Trump surprised Pentagon leaders in July by announcing via Twitter the ban on transgender people serving "in any capacity," reversing a plan launched by his predecessor Barack Obama that would see the military accept openly transgender recruits.
Pentagon spokesman Colonel Rob Manning said Defense Secretary Jim Mattis had directed senior officials to develop a plan to implement Trump's ban, but it doesn't need to be submitted to the president until February 21, 2018.
"The implementation plan will establish the policy standards and procedures to address military service by transgender individuals ... consistent with military readiness, lethality, deployability and budgetary constraints and applicable law," Manning told reporters.
He said the Obama-era policy allowing transgender personnel to serve and receive medical treatment will remain in place for now.
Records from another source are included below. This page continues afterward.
Lemma os_makedirs_spec (p : string) (w : world) :
  out (fst (os_makedirs p w)) = out w ∧
  net (fst (os_makedirs p w)) = net w ∧
  mkdir_refused (fst (os_makedirs p w)) = mkdir_refused w ∧
  fs_grows (fs w) (fs (fst (os_makedirs p w))) ∧
  (∀ q, q ∉ path_chain p → fs (fst (os_makedirs p w)) !! q = fs w !! q) ∧
  match snd (os_makedirs p w) with
  | None => ∀ q, q ∈ path_chain p → fs (fst (os_makedirs p w)) !! q = Some NDir
  | Some _ => ∃ q, q ∈ path_chain p ∧ obstructed w q
  end.
Proof.
  unfold os_makedirs.
  destruct (makedirs_chain_spec (path_chain p) w) as (Ho & Hn & Hm & Hf & Hr).
  repeat split; [done|done|done| | |done].
  - intros q. destruct (Hf q) as [?|(_ & ? & ?)]; [by left|by right].
  - intros q Hq. destruct (Hf q) as [?|(? & _)]; done.
Qed.

(** ** The planner *)

Lemma planned_refl (st : plan) : planned [] st st.
Proof.
  split; [done|done|apply fs_grows_refl| |].
  - exists []. rewrite app_nil_r. split; [done|].
    split; intros ? H; [by apply elem_of_nil in H|].
    intros Hin. by apply elem_of_nil in Hin.
  - exists [], []. rewrite !app_nil_r.
    split; [done|]. split; [done|]. split.
    + intros t Ht. by apply elem_of_nil in Ht.
    + intros p name Hin. by apply elem_of_nil in Hin.
Qed.

Lemma planned_trans (d1 d2 : list (string * string)) (st st' st'' : plan) :
  planned d1 st st' → planned d2 st' st'' → planned (d1 ++ d2) st st''.
Proof.
  intros [Hn1 Hm1 Hf1 (ev1 & Ho1 & Hs1 & Hk1)
            (sa1 & dl1 & Hsa1 & Hdl1 & Ht1 & Hc1)]
         [Hn2 Hm2 Hf2 (ev2 & Ho2 & Hs2 & Hk2)
            (sa2 & dl2 & Hsa2 & Hdl2 & Ht2 & Hc2)].
  split.
  - congruence.
  - congruence.
  - by eapply fs_grows_trans.
  - exists (ev1 ++ ev2). split; [by rewrite Ho2, Ho1, app_assoc|]. split.
    + intros e He. apply elem_of_app in He as [He|He]; eauto.
    + intros p name Hin Hp. apply elem_of_app.
      apply elem_of_app in Hin as [Hin|Hin]; [left; by eapply Hk1|right].
      eapply Hk2; [done|]. by eapply fs_grows_is_Some.
  - exists (sa1 ++ sa2), (dl1 ++ dl2).
    split; [by rewrite Hsa2, Hsa1, app_assoc|].
    split; [by rewrite Hdl2, Hdl1, app_assoc|].
    assert (∀ t, t ∈ (sa1 ++ sa2) ++ dl1 ++ dl2 ↔
                 t ∈ sa1 ++ dl1 ∨ t ∈ sa2 ++ dl2) as Hmem.
    { intros t. rewrite !elem_of_app. tauto. }
    split.
    + intros t Ht. apply Hmem in Ht as [Ht|Ht].
      * destruct (Ht1 t Ht). split; [done|]. apply elem_of_app. by left.
      * destruct (Ht2 t Ht) as [Hnone Hd]. split.
        -- by eapply fs_grows_absent.
        -- apply elem_of_app. by right.
    + intros p name Hin. apply elem_of_app in Hin as [Hin|Hin].
      * destruct (Hc1 p name Hin) as [Hp|(t & Ht & Hp)].
        -- left. by eapply fs_grows_is_Some.
        -- right. exists t. split; [|done]. apply Hmem. by left.
      * destruct (Hc2 p name Hin) as [Hp|(t & Ht & Hp)]; [by left|].
        right. exists t. split; [|done]. apply Hmem. by right.
Qed.
Definition current_ref_update (T_s tau_M_ref_lim : R) (u_s_ref : C)
    (u_dc : R) : M unit :=
  s <~ get ;;
  _ <~ emit CurrentRefUpdate ;;
  put (set_current_ref s
         (CurrentReference.update (current_ref s) T_s tau_M_ref_lim
            u_s_ref u_dc)).

Definition current_ctrl_update (T_s : R) (u_s : C) (w_m : R) : M unit :=
  s <~ get ;;
  _ <~ emit CurrentCtrlUpdate ;;
  put (set_current_ctrl s (CurrentCtrl.update (current_ctrl s) T_s u_s w_m)).

Definition clock_update (T_s : R) : M unit :=
  s <~ get ;;
  _ <~ emit ClockUpdate ;;
  put (set_clock s (Clock_update (clock s) T_s)).

Definition pwm_call (T_s : R) (u_s_ref : C) (u_dc theta_m w_m : R)
  : M (R * R * R) :=
  s <~ get ;;
  _ <~ emit PwmCall ;;
  let r := PWM_call (pwm s) T_s u_s_ref u_dc theta_m w_m in
  _ <~ put (set_pwm s (snd r)) ;;
  retM (fst r).

(** "Get the states": the speed and the angle the loop works with. *)
Definition get_states (s : t) (mdl : Drive.t) : result (R * R) :=
  if sensorless s then
    match observer s with
    | Some o => Ok (Observer.w_m o, Observer.theta_m o)
    | None => Raise AttributeError
    end
  else
    let w_m := IZR (n_p s) * Drive.meas_speed mdl in
    let theta_m := IZR (n_p s) * Drive.meas_position mdl in
    let theta_m := np_mod (theta_m + PI) (2 * PI) - PI in
    Ok (w_m, theta_m).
"Transgender service members whose term expires while the (current) guidance is in effect may re-enlist under existing procedures," Manning said.
Trump's transgender ban has already sparked several legal challenges.
OutServe-SLDN -- which works to end military discrimination -- and civil rights litigators Lambda Legal have filed a lawsuit and on Thursday, retired admiral Mike Mullen, former chairman of the Joint Chiefs of Staff, threw his support behind the challenge.
"The military's prior considered judgment on this matter should not be disregarded and we should not breach the faith of service members who defend our freedoms, including those who are transgender," he said in a declaration.